A proposal to freeze the Gemini specification
Solderpunk
solderpunk at posteo.net
Tue Oct 26 18:17:59 BST 2021
On 25.10.2021 23:27, almaember wrote:
> 1. Gemini has been in use by a large number of people for years now,
> without a major change to the specification.
>
> 2. The mailing list represents a minority of the users and
> implementers of Gemini.
>
> 3. For the vast majority of users and implementers, the specification
> hosted on gemini.circumlunar.space (from now: Spec0) remains the
> authoritative description of the protocol.
I completely agree on all three points.
> It has been proven in practice that Gemini functions well, and that no
> additional features were strictly necessary.
I don't currently plan to add any new features.
> I believe, that in order to avoid more controversy, incompatibility
> between implementations, and power struggles, we should freeze the
> specification permanently.
Consider it "feature frozen". There's still some stuff which I think
ought to be done. But I do not anticipate making any changes which
could not be fairly classed as "tidying up technical loose ends". I
can't promise nobody will have to change a single line of code in their
clients/servers, but I'm not going to do anything which is going to
cause widespread substantial breakage. Ordinary end users probably
won't notice anything changing.
> Side note regarding Sp.'s return: With all due respect, I do not
> believe that you can realistically call yourself the dictator of the
> project. At most you can claim to rule this mailing list, which per
> axiom №2 is only a minority of the actual community. While I respect
> your role in the creation of the protocol (i.e., the whole of the
> original design), Gemini has grown larger than what a single BDFL can
> control. Especially after disappearing for months, I do not think we
> should consider your opinion worth any more than that of any other
> user of this mailing list.
I realise you've retracted this review in another post. I'm going to
briefly address it otherwise because I suspect there may be other people
who still feel this way.
Look, to some extent, I get where you are coming from. The folk notion
of BDFL can only be pushed so far. If I had disappeared for ten years
and the project had flourished under alternate leadership and then I
sprang back from the void and claimed that since I never formally
relinquished BDFL-status I still had the divine right to undo the
previous decade of change willy-nilly, nobody would think that was fine.

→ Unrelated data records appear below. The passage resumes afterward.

Lemma hung_exec t s s' :
  hung s → exec t s = Ret s' → hung s' ∧ trace (cl s') = trace (cl s).
Proof.
  intros [R W F St L E]. destruct t as [draw r| |draw|op| |e|]; cbn [exec].
  - rewrite R. by intros [= <-].
  - rewrite W. unfold write_turn. rewrite (Get_empty (cmp := Compare) 0 _ L E). by intros [= <-].
  - destruct (_ && _); [|by intros [= <-]]. unfold MakePingPacket2.
    set (c := set_ping _ _). destruct (refused (OpCtrl (zb TCP_PACKET_PING ::
      be_bytes 8 (if draw =? 0 then 1 else draw))) c St) as (e & He). cbn [send] in He.
    rewrite He. cbn. intros [= <-]. by split.
  - destruct (refused op (cl s) St) as (e & ->). cbn. intros [= <-]. by split.
  - intros [= <-]. unfold close_conn. destruct (conn_err _); by split.
  - intros [= <-]. destruct (conn_err _); by split.
  - rewrite W, andb_false_r. by intros [= <-].
Qed.

End Hung.

(** When the server ends the stream while nothing is queued, the write
    goroutine waits for a packet that no call can queue any more, so that
    whatever happens later the client never finishes: its queue is not disposed
    of, [OnClosed] is not called and no other callback either. *)
Theorem eof_never_closes `{NaclBoxLaws} `{GoppLaws} `{GoppBuffer} `{PfxByteArrayLaws}
    `{MemBuffer} `{HPQ : PriorityQueue sendItem} `{!PriorityQueueLaws Compare HPQ}
    draw s ts s' :
  reading s = true → writing s = true → finished s = false →
  pq_Disposed (sendq (cl s)) = false → pq_items (sendq (cl s)) = [] →
  run_turns (TRead draw (RErr EOF) :: ts) s = Ret s' →
  finished s' = false ∧ writing s' = true ∧ trace (cl s') = trace (cl s) ∧
  pq_Disposed (sendq (cl s')) = false.
Proof.
  intros R W F L E Hr. cbn [run_turns exec] in Hr. rewrite R in Hr. cbn in Hr.
  match type of Hr with run_turns _ ?x = _ => set (s1 := x) in * end.
  assert (hung s1) as Hh by (by split). change (trace (cl s)) with (trace (cl s1)).
  clearbody s1. clear - Hh Hr. revert s1 Hh Hr. induction ts as [|t ts IH]; intros s1 Hh Hr.
  { apply (inj Ret) in Hr as <-. by destruct Hh. }
  cbn [run_turns] in Hr. apply bind_ret_inv in Hr as (s2 & He & Hr).
  destruct (hung_exec t s1 s2 Hh He) as [Hh2 <-]. by apply IH.
Qed.

(** ** Witnesses *)

Module ReadScenario.
Import ToyBox ToyClient ListQueue Scenario.

Definition some_callbacks : callbacks := mkCallbacks true true true true true true false true.

Definition waiting_client : TCPClient :=
  cl (get no_sys (doinit None (scalar_base tsk) tsk csn cin
        (get blank (NewTCPClient (scalar_base ssk) (scalar_base csk) csk some_callbacks)))).
Definition answered : TCPClient := get blank (handle 7 reply waiting_client).

Definition packets : list bytes :=
  [pong 7; zb TCP_PACKET_PING :: be_bytes 8 5;
   zb TCP_PACKET_ROUTING_RESPONSE :: x10 :: replicate 32 x0b; [x10; x68; x69]].
Definition stream : bytes := wire key ssn packets.
Definition confirmed : TCPClient := get blank (accept_all packets answered).

(** A confirmed client into whose buffer the length of a huge packet came. *)
Definition flooded : TCPClient :=
  get blank (doReadConn 0 [RData (be_bytes 2 5000)] confirmed).

End ReadScenario.
Import ToyBox ToyClient ListQueue Scenario ReadScenario.
(* ===== verification/Tunnel.v ===== *)
(** * The tunnel: client and server together

    A client of TunClient.v and a server of TunServer.v, joined by the tox library,
    which delivers the packets of either side in order.  Local connections of the
    client and connections of the server to its target pair up by their
    identifiers, and a pair carries two byte streams.  The invariant says, for
    every interleaving of the goroutines of both programs, what part of each
    stream was read, is in flight and was written. *)

From S2P Require Import Prelude GoText TbCom TunClient TunServer.
Local Open Scope Z_scope.

(** ** The two programs *)

Record sys := mkSys { cl : client; sv : server }.

Inductive sys_turn :=
| TClient (t : client_turn)
| TServer (t : server_turn)
| ToServer                     (* the next packet of the client arrives *)
| ToClient (now : Z).          (* the next packet of the server arrives *)

(** Packets only arrive through the two deliveries. *)
Definition own_client_turn (t : client_turn) : bool :=
  match t with CPacket _ _ => false | _ => true end.
Definition own_server_turn (t : server_turn) : bool :=
  match t with SPacket _ _ => false | _ => true end.

Definition pop (l : link) : option (bytes * link) :=
  match lk_out l with
  | [] => None
  | (_, d) :: rest => Some (d, mkLink rest (lk_res l) (lk_taken l))
  end.

Section Sys.
Context `{Msgpack}.

(** [fn] is the client's number among the friends of the server. *)
Definition sys_exec (cfg : Config) (fn : Z) (t : sys_turn) (s : sys) : outcome tun_err sys :=
  match t with
  | TClient t =>
      if own_client_turn t then c' ← client_exec cfg t (cl s); Ret (mkSys c' (sv s)) else Fail Blocked
  | TServer t =>
      if own_server_turn t then v' ← server_exec t (sv s); Ret (mkSys (cl s) v') else Fail Blocked
  | ToServer =>
      match pop (net (cl s)) with
      | None => Fail Blocked
      | Some (d, l) =>
          v' ← server_exec (SPacket fn d) (sv s); Ret (mkSys (set_net l (cl s)) v')
      end
  | ToClient now =>
      match pop (s_net (sv s)) with
      | None => Fail Blocked
      | Some (d, l) =>
          c' ← client_exec cfg (CPacket now d) (cl s); Ret (mkSys c' (set_s_net l (sv s)))
      end
  end.

Fixpoint sys_run (cfg : Config) (fn : Z) (ts : list sys_turn) (s : sys) : outcome tun_err sys :=
  match ts with
  | [] => Ret s
  | t :: ts => s' ← sys_exec cfg fn t s; sys_run cfg fn ts s'
  end.
End Sys.

Definition new_sys (cres sres : list bool) : sys := mkSys (new_client true cres) (newSitServer sres).

(** What is assumed of the configuration and of the environment: texts are
    shorter than 4 GB, and the error of a failed dial has a text. *)
Definition cfg_ok (cfg : Config) : Prop :=
  zlen (PeerHost cfg) < 2 ^ 32 ∧ - 2 ^ 63 ≤ PeerPort cfg < 2 ^ 63.

Definition turn_ok (t : sys_turn) : Prop :=
  match t with
  | TServer (SDial _ (inl e)) => e ≠ [] ∧ zlen e < 2 ^ 32
  | _ => True
  end.

(** [Accept] of the client did not fail in this turn. *)
Definition accepted (t : sys_turn) : Prop :=
  match t with TClient CAcceptError => False | _ => True end.

(** ** Packets in flight *)

Abbreviation is_data p := (Type_ p = str "data").
Abbreviation is_close p := (Type_ p = str "close").
Abbreviation is_conn p := (Type_ p = str "conn").

(** The data of the packets of a queue that belong to one connection *)
Definition flow (f : Packet → Z) (x : Z) (q : list Packet) : bytes :=
  concat (Data <$> filter (λ p, f p = x ∧ is_data p) q).

Lemma flow_app f x q1 q2 : flow f x (q1 ++ q2) = flow f x q1 ++ flow f x q2.
Proof. unfold flow. by rewrite list.filter_app, fmap_app, concat_app. Qed.

Lemma flow_one f x p :
  flow f x [p] = if decide (f p = x ∧ is_data p) then Data p else [].
Proof.
  unfold flow. rewrite list.filter_cons. destruct (decide _); cbn; by rewrite ?app_nil_r.
Qed.

Lemma flow_cons f x p q : flow f x (p :: q) = flow f x [p] ++ flow f x q.
Proof. by rewrite <- flow_app. Qed.

Lemma flow_other f x p : f p ≠ x ∨ ¬ is_data p → flow f x [p] = [].
Proof. intros Hp. rewrite flow_one, decide_False; [done|]. intros [? ?]. by destruct Hp. Qed.

Lemma flow_data f p : is_data p → flow f (f p) [p] = Data p.
Proof. intros Hp. by rewrite flow_one, decide_True. Qed.

Lemma flow_none f x q : (∀ p, p ∈ q → is_data p → f p ≠ x) → flow f x q = [].
Proof.
  intros Hq. induction q as [|p q IH]; [done|]. rewrite flow_cons, IH by (set_solver).
  rewrite flow_other; [done|]. destruct (decide (is_data p)) as [Hd|Hd]; [|by right].
  left. apply Hq; [apply list_elem_of_here|done].
Qed.

(** Behind a close packet nothing of its connection follows. *)
Fixpoint tail_ok (sid : Z) (q : list Packet) : Prop :=
  match q with
  | [] => True
  | p :: r => (is_close p → Conids p = sid → Forall (λ p, Conids p ≠ sid) r) ∧ tail_ok sid r
  end.

Definition closing_in (sid : Z) (q : list Packet) : Prop :=
  ∃ p, p ∈ q ∧ is_close p ∧ Conids p = sid.

Lemma tail_ok_app sid q p :
  tail_ok sid q → (closing_in sid q → Conids p ≠ sid) → tail_ok sid (q ++ [p]).
Proof.
  induction q as [|r q IH]; intros Ht Hc; cbn.
  - split; [done|done].
  - destruct Ht as [H1 H2]. split.
    + intros Hr Hs. apply Forall_app. split; [by apply H1|]. apply Forall_singleton, Hc.
      exists r. split; [apply list_elem_of_here|done].
    + apply IH; [done|]. intros (p' & ? & ? & ?). apply Hc. exists p'. by split; [apply list_elem_of_further|].
Qed.

Lemma closing_in_app sid q p : closing_in sid (q ++ [p]) → closing_in sid q ∨ is_close p ∧ Conids p = sid.
Proof.
  intros (r & Hr & Hc & Hs). apply elem_of_app in Hr as [Hr|Hr]; [left; by exists r|].
  apply list_elem_of_singleton in Hr as ->. by right.
Qed.

Lemma closing_in_cons sid q p : closing_in sid q → closing_in sid (p :: q).
Proof. intros (r & Hr & Hc). exists r. split; [by apply list_elem_of_further|done]. Qed.

(** ** The invariant

    [st], [tk] and [tab] are the states, goroutines and table of the client, [ss],
    [stk] and [cn] those of the server, [cq] and [sq] the packets in flight. *)

(** The identifiers of a packet belong to one connection of the server. *)
Definition pairs (ss : list SConn) (p : Packet) : Prop :=
  ∃ j sc, ss !! j = Some sc ∧ Conids p = s_sid sc ∧ Conidc p = s_cid sc.

(** Nothing more is written to the local connection. *)
Definition dead (tab : gmap Z nat) (cs : ConnState) : Prop :=
  c_closed (c cs) = true ∨ c_broken (c cs) = true ∨ tab !! cid cs = None.

Definition copying (stk : list (spc * Z)) (j : nat) : Prop := ∃ i fn, stk !! i = Some (Copying j, fn).

(** From the local connection to the target *)
Definition fwd (cn : gmap Z nat) (cq : list Packet) (j : nat) (sc : SConn) (cs : ConnState) (t : task)
    : Prop :=
  (∃ lost, c_read (c cs) = c_out (s_c sc) ++ lost ++ flow Conids (s_sid sc) cq ∧
           (lost ≠ [] → c_broken (s_c sc) = true)) ∧
  (s_closec sc = false → cn !! s_sid sc = Some j ∧ c_closed (s_c sc) = false) ∧
  (s_closec sc = true → t_pc t = Returned ∧ Forall (λ p, Conids p ≠ s_sid sc) cq) ∧
  (closing_in (s_sid sc) cq → t_pc t = Returned) ∧
  tail_ok (s_sid sc) cq.

(** From the target to the local connection *)
Definition bwd (tab : gmap Z nat) (stk : list (spc * Z)) (sq : list Packet) (j : nat) (sc : SConn)
    (cs : ConnState) : Prop :=
  ∃ lost unsent,
    c_read (s_c sc) = c_out (c cs) ++ lost ++ flow Conidc (cid cs) sq ++ unsent ∧
    (lost ≠ [] → dead tab cs) ∧ (unsent ≠ [] → ¬ copying stk j).

(** Who may become a connection of the server: connect packets in flight and
    goroutines that have not dialled yet. *)
Definition asked (cq : list Packet) (x : Z) : Prop := ∃ p, p ∈ cq ∧ is_conn p ∧ Conidc p = x.
Definition dialling (stk : list (spc * Z)) (x : Z) : Prop :=
  ∃ i p fn, stk !! i = Some (Dialling p, fn) ∧ Conidc p = x.
Definition served (ss : list SConn) (x : Z) : Prop := ∃ j sc, ss !! j = Some sc ∧ s_cid sc = x.

Definition owner (t : spc * Z) : option nat :=
  match t.1 with Copying j | Leaving j => Some j | _ => None end.

Definition waits_for (t : task) (p : Packet) : Prop := t_pc t = Reading p ∨ t_pc t = Finishing p.
(* ===== verification/XTox.v ===== *)
(** * The wrapper around a tox instance (xtox/xtox.go, util.go, externs.go)

    Three parts of the wrapper: the timers that reconnect an instance, the tables of
    conferences and their members, and the saving of the account file.  Timers are
    kept with the time they are due; a step lets time pass, runs a timer that is
    due, or is a change of the connection status with its callback. *)

From S2P Require Import Prelude GoIO GoText NodePool.
Local Open Scope Z_scope.

(** ** Reconnecting

    Times are in seconds.  [CONNECTION_NONE] is 0. *)

Module Reconn.

(** The two functions that are given to [time.AfterFunc] *)
Inductive timer := Retry | TryReconn.

#[export] Instance timer_eq_dec : EqDecision timer.
Proof. solve_decision. Defined.

Record xtox := mkXTox {
  status : Z;                    (* SelfGetConnectionStatus *)
  needReconn : Z;                (* 0 or 1 *)
  retrywait : Z;
  timers : list (Z * timer);     (* due at, what *)
  callbacks : list Z;            (* status changes not yet reported *)
  now : Z;
  switches : nat                 (* calls of SwitchServer *)
}.

(** [New]: the instance starts offline with one timer. *)
Definition New (t : Z) : xtox := mkXTox 0 0 3 [(t + 3, TryReconn)] [] t 0.

Definition AfterFunc (d : Z) (f : timer) (x : xtox) : xtox :=
  mkXTox (status x) (needReconn x) (retrywait x) (timers x ++ [(now x + d, f)]) (callbacks x) (now x) (switches x).

Definition CompareAndSwap (old new : Z) (x : xtox) : xtox :=
  mkXTox (status x) (if needReconn x =? old then new else needReconn x) (retrywait x) (timers x)
    (callbacks x) (now x) (switches x).

Definition set_retrywait (d : Z) (x : xtox) : xtox :=
  mkXTox (status x) (needReconn x) d (timers x) (callbacks x) (now x) (switches x).

Definition tryReconn (x : xtox) : xtox :=
  if status x >? 0 then CompareAndSwap 1 0 x
  else
    let x1 := CompareAndSwap 0 1 x in
    let x2 := set_retrywait (if retrywait x1 <? 65 then retrywait x1 + 1 else 3) x1 in
    AfterFunc (retrywait x2) Retry x2.

Definition SwitchServer (x : xtox) : xtox :=
  mkXTox (status x) (needReconn x) (retrywait x) (timers x) (callbacks x) (now x) (S (switches x)).

Definition run_timer (f : timer) (x : xtox) : xtox :=
  match f with
  | TryReconn => tryReconn x
  | Retry => if needReconn x =? 1 then AfterFunc (retrywait x) TryReconn (SwitchServer x) else x
  end.

Definition set_timers (l : list (Z * timer)) (x : xtox) : xtox :=
  mkXTox (status x) (needReconn x) (retrywait x) l (callbacks x) (now x) (switches x).

(** Time passes until a timer is due at the latest; a timer that is due runs; the
    library changes the status and reports it later. *)
Inductive step : xtox → xtox → Prop :=
| step_tick t x :
    now x ≤ t → Forall (λ d, t ≤ d.1) (timers x) →
    step x (mkXTox (status x) (needReconn x) (retrywait x) (timers x) (callbacks x) t (switches x))
| step_fire l d f r x :
    timers x = l ++ (d, f) :: r → d ≤ now x →
    step x (run_timer f (set_timers (l ++ r) x))
| step_status st x :
    0 ≤ st →
    step x (mkXTox st (needReconn x) (retrywait x) (timers x) (callbacks x ++ [st]) (now x) (switches x))
| step_callback st cs x :
    callbacks x = st :: cs →
    step x (tryReconn (mkXTox (status x) (needReconn x) (retrywait x) (timers x) cs (now x) (switches x))).

(** Steps without a status change *)
Inductive quiet : xtox → xtox → Prop :=
| quiet_refl x : quiet x x
| quiet_step x y z : quiet x y → step y z → callbacks z = [] → status z = status y → quiet x z.

Inductive reachable (t : Z) : xtox → Prop :=
| reach_new : reachable t (New t)
| reach_step x y : reachable t x → step x y → reachable t y.

Record wf (x : xtox) : Prop := {
  wf_need : needReconn x = 0 ∨ needReconn x = 1;
  wf_wait : 3 ≤ retrywait x ≤ 65;
  wf_due : Forall (λ d, now x ≤ d.1 ≤ now x + 65) (timers x);
  wf_armed : needReconn x = 1 → timers x ≠ [];
  wf_offline : status x = 0 → callbacks x = [] →
    needReconn x = 1 ∨ Exists (λ d, d.2 = TryReconn) (timers x);
  wf_status : 0 ≤ status x
}.

Lemma wf_New t : wf (New t).
Proof.
  split; cbn; [by left|lia| |done| |lia].
  - repeat constructor; cbn; lia.
  - intros _ _. right. by constructor.
Qed.

(** [tryReconn] on a state that has everything but the last two parts *)
Lemma wf_tryReconn x :
  (needReconn x = 0 ∨ needReconn x = 1) → 3 ≤ retrywait x ≤ 65 →
  Forall (λ d, now x ≤ d.1 ≤ now x + 65) (timers x) → 0 ≤ status x → wf (tryReconn x).
Proof.
  intros Hn Hw Hd Hs. unfold tryReconn. destruct (status x >? 0) eqn:E; zbool.
  - unfold CompareAndSwap. split; cbn [needReconn retrywait timers now status callbacks]; [|done|done| |lia|done].
    + destruct Hn as [-> | ->]; by left.
    + destruct Hn as [-> | ->]; done.
  - assert (3 ≤ (if retrywait x <? 65 then retrywait x + 1 else 3) ≤ 65) as Hr.
    { destruct (retrywait x <? 65) eqn:E2; zbool; lia. }
    unfold AfterFunc, set_retrywait, CompareAndSwap.
    split; cbn [needReconn retrywait timers now status callbacks] in *; [|done| | | |done].
    + destruct Hn as [-> | ->]; by right.
    + apply Forall_app. split; [done|]. repeat constructor; cbn; lia.
    + intros _ Hnil. by apply app_eq_nil in Hnil as [_ [=]].
    + intros _ _. left. destruct Hn as [-> | ->]; done.
Qed.

Lemma Forall_mid {A} (P : A → Prop) l x r : Forall P (l ++ x :: r) → P x ∧ Forall P (l ++ r).
Proof. rewrite !Forall_app, list.Forall_cons. tauto. Qed.

Lemma wf_step x y : wf x → step x y → wf y.
Proof.
  intros [Hn Hw Hd Ha Ho Hs] Hst. destruct Hst as [t x Ht Hall|l d f r x Ht Hdue|st x Hst|st cs x Hc].
  - split; cbn; try done. refine (list.Forall_impl _ _ _ (List.Forall_and Hall Hd) _). cbn. lia.
  - rewrite Ht in Hd. apply Forall_mid in Hd as [Hd1 Hd2]. cbn in Hd1.
    destruct f; cbn [run_timer]; [|by apply wf_tryReconn].
    unfold set_timers at 1. cbn [needReconn]. destruct Hn as [Hn|Hn]; rewrite Hn; cbn [Z.eqb].
    + split; cbn; rewrite ?Hn; [by left|done|done|done| |done].
      intros H1 H2. right. destruct (Ho H1 H2) as [|Hex]; [congruence|].
      rewrite Ht, Exists_app, Exists_cons in Hex. rewrite Exists_app. cbn in Hex. intuition congruence.
    + split; cbn; rewrite ?Hn; [by right|done| |intros _ [_ [=]]%app_eq_nil|by left|done].
      apply Forall_app. split; [done|]. repeat constructor; cbn; lia.
  - split; cbn; try done. intros _ H. by apply app_eq_nil in H as [_ [=]].
  - by apply wf_tryReconn.
Qed.

Lemma reachable_wf t x : reachable t x → wf x.
Proof. induction 1; [apply wf_New|by eapply wf_step]. Qed.

(** A switch is due by time [T]: a timer that will call it, or one that will start
    such a timer early enough. *)
Definition due_by (T : Z) (x : xtox) : Prop :=
  ∃ d f, (d, f) ∈ timers x ∧
    match f with Retry => needReconn x = 1 ∧ d ≤ T | TryReconn => d + 65 ≤ T end.

Lemma due_by_tryReconn T x :
  (needReconn x = 0 ∨ needReconn x = 1) → status x = 0 → due_by T x → due_by T (tryReconn x).
Proof.
  intros Hn Hs (d & f & Hin & Hf). unfold tryReconn. rewrite Hs. cbn [Z.gtb Z.compare].
  exists d, f. cbn. split; [by apply elem_of_app; left|]. destruct f; [|done].
  destruct Hf as [Hf ?]. by rewrite Hf.
Qed.

Lemma due_by_step T x y :
  wf x → status x = 0 → callbacks x = [] → due_by T x →
  step x y → callbacks y = [] → status y = 0 → (switches y = switches x ∧ due_by T y) ∨ (switches x < switches y)%nat.
Proof.
  intros Hwf Hs Hc (d & f & Hin & Hf) Hst Hcy Hsy.
  destruct Hst as [t x Ht Hall|l d' f' r x Ht Hdue|st x Hst|st cs x Hcc].
  - left. split; [done|]. exists d, f. done.
  - destruct f'; cbn [run_timer] in *.
    + cbn [set_timers needReconn] in *.
      destruct (needReconn x =? 1) eqn:En; zbool.
      * right. cbn. lia.
      * left. split; [done|]. exists d, f. split; [|done]. cbn. rewrite Ht in Hin.
        apply elem_of_app in Hin as [Hin|Hin]; [by apply elem_of_app; left|].
        apply list_elem_of_In in Hin. destruct Hin as [[= <- <-]|Hin]; [by destruct Hf|].
        apply elem_of_app. right. by apply list_elem_of_In.
    + left. split; [unfold tryReconn; by destruct (status _ >? 0)|].
      destruct (decide ((d, f) ∈ l ++ r)) as [Hin'|Hin'].
      * apply due_by_tryReconn; [apply Hwf|done|]. exists d, f. done.
      * rewrite Ht in Hin. assert ((d, f) = (d', TryReconn)) as [= -> ->].
        { apply elem_of_app in Hin as [Hin|Hin]; [by destruct Hin'; apply elem_of_app; left|].
          apply list_elem_of_In in Hin. destruct Hin as [Hin|Hin]; [done|].
          destruct Hin'. apply elem_of_app. right. by apply list_elem_of_In. }
        unfold tryReconn. cbn [status set_timers]. rewrite Hs. cbn [Z.gtb Z.compare].
        pose proof (wf_need _ Hwf) as Hn. pose proof (wf_wait _ Hwf) as Hw.
        set (w := if retrywait x <? 65 then retrywait x + 1 else 3).
        exists (now x + w), Retry. cbn. split; [apply elem_of_app; right; apply list_elem_of_here|].
        split; [destruct Hn as [-> | ->]; done|].
        pose proof (wf_due _ Hwf) as Hd. rewrite Ht in Hd. apply Forall_mid in Hd as [Hd _]. cbn in Hd.
        unfold w. destruct (retrywait x <? 65) eqn:E; zbool; lia.
  - cbn in Hcy. by apply app_eq_nil in Hcy as [_ [=]].
  - congruence.
Qed.

Lemma step_now x y : step x y → now x ≤ now y.
Proof.
  destruct 1 as [| l d f r x Ht Hd| |]; cbn; [done| |lia|unfold tryReconn; by destruct (_ >? _)].
  destruct f; cbn; [by destruct (_ =? 1)|unfold tryReconn; by destruct (_ >? _)].
Qed.

Lemma due_by_now T x : wf x → due_by T x → now x ≤ T.
Proof.
  intros Hwf (d & f & Hin & Hf). pose proof (wf_due _ Hwf) as Hd. rewrite list.Forall_forall in Hd.
  specialize (Hd _ Hin). cbn in Hd. destruct f; lia.
Qed.
(* ===== verification/Libp2pBs.v ===== *)
(** * The libp2p bootstrap (fedboot/libp2p_bs.go)

    The classification of addresses and of the reachability of a node, the
    resolution of DNS addresses, the lists of relays and the phases of the
    bootstrap.  Multiaddresses, their resolution, the host and the DHT of libp2p are
    third-party code: an interface and the results it gave.  [net.ParseIP] and the
    predicates of [net.IP] are the standard library and are modelled. *)

From Stdlib Require Import Strings.String.
From S2P Require Import Prelude GoIO GoText Varint NodePool KeyRing.
From stdpp Require Import strings.
Local Open Scope Z_scope.

(** ** [net.ParseIP] and the predicates of [net.IP] *)

Module Net.

(** A decimal part of an IPv4 address: no leading zero, at most 255 *)
Definition part4 (s : bytes) : option byte :=
  match s with
  | [] => None
  | b :: r =>
      if Byte.eqb b x30 && negb (bool_decide (r = [])) then None
      else v ← digits_from 0 s; if v <=? 255 then Some (zb v) else None
  end.

Definition parseIPv4 (s : bytes) : option bytes :=
  match SplitByte x2e s with
  | [a; b; c; d] => a ← part4 a; b ← part4 b; c ← part4 c; d ← part4 d; Some [a; b; c; d]
  | _ => None
  end.

Fixpoint span_hex (s : bytes) : bytes * bytes :=
  match s with
  | [] => ([], [])
  | b :: r => match hex_value b with
              | Some _ => let '(ds, k) := span_hex r in (b :: ds, k)
              | None => ([], s)
              end
  end.

Definition hex_val (ds : bytes) : Z := foldl (λ a b, 16 * a + default 0 (hex_value b)) 0 ds.
Lemma loop_sends_cons fr re q d rs b b1 b2 ps :
  sendDatas b !! makekey fr re q = Some d →
  send_chunk fr re q d b = (true, b1) →
  loop_sends fr re rs (set_datas (delete (makekey fr re q) (sendDatas b1)) b1) b2 ps →
  loop_sends fr re (q :: rs) b b2 ((q, d) :: ps).
Proof.
  intros Hq ((T1 & T2 & T3) & Hd & Hs & Ha)%send_chunk_spec [(U1 & U2 & U3) L2 L3 L4 L5 L6].
  cbn [set_datas recvFiles sendFiles chunkReqs sendDatas] in *. rewrite Hd in *. constructor.
  - split_and!; congruence.
  - rewrite L2. change (echoed (set_datas _ b1)) with (echoed b1). by rewrite Hs, <- app_assoc.
  - cbn. constructor; [|done]. intros ([p d'] & -> & Hin)%list_elem_of_fmap.
    apply L4 in Hin as [_ Hl]. cbn in Hl. by rewrite lookup_delete_eq in Hl.
  - intros p d' [[= -> ->]|Hin]%list.elem_of_cons; [split; [left|done]|].
    apply L4 in Hin as [Hp Hl]. apply lookup_delete_Some in Hl as [_ Hl]. split; [by right|done].
  - intros k. rewrite L5. cbn [fmap list_fmap map fst].
    destruct (decide (k = makekey fr re q)) as [->|Hk].
    + rewrite lookup_delete_eq. destruct (decide (_ ∈ map _ (ps.*1))); by rewrite decide_True by left.
    + rewrite lookup_delete_ne by done.
      destruct (decide (k ∈ map (makekey fr re) (ps.*1))), (decide (k ∈ _ :: _)) as [Hc|Hc]; try done.
      * destruct Hc. by right.
      * by apply list.elem_of_cons in Hc as [?|?].
  - intros Hacc. destruct (Ha Hacc) as [_ Hb1]. destruct (L6 Hb1) as [Hb2 Hall]. split; [done|].
    intros p d' [->|Hp]%list.elem_of_cons Hl; [rewrite Hq in Hl; injection Hl as ->; left|].
    destruct (decide (p = q)) as [->|Hpq]; [rewrite Hq in Hl; injection Hl as ->; left|].
    right. apply Hall; [done|]. rewrite lookup_delete_ne; [done|]. by intros ?%makekey_inj.
Qed.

And I get that I haven't been a very responsible leader this year. I'm
sorry. People are entitled to be somewhat disgruntled. Anybody who
knows me knows I'm much more of an idealist than a pragmatist, but at
this point, to people questioning the legitimacy of my return to
leadership, I really have to ask whether you honestly think, as a purely
practical matter, that there's an alternative which is going to lead to
a better result? 10 years of bikeshedding and slippery slope expansion
under "design by committee" seems like the *best* we could hope for. At
worst, we could end up with warring factions and multiple threads of
incompatible parallel development of dubious legitimacy. I actually
think the tremendous diversity of implementations we already have would
act as an effective countermeasure to drastic change happening under
that second scenario - and that is exactly by design - but I don't care
to put that theory to the test. Me coming back, kicking ass and chewing
bubblegum seems likely to be both the *least* contested approach amongst
the broader community and also the *least* likely to result in big
changes. It may not be perfect, but it's probably going to work pretty
well - hopefully like Gemini itself. :)
Cheers,
Solderpunk
PS: Don't worry, I've got plenty of gum.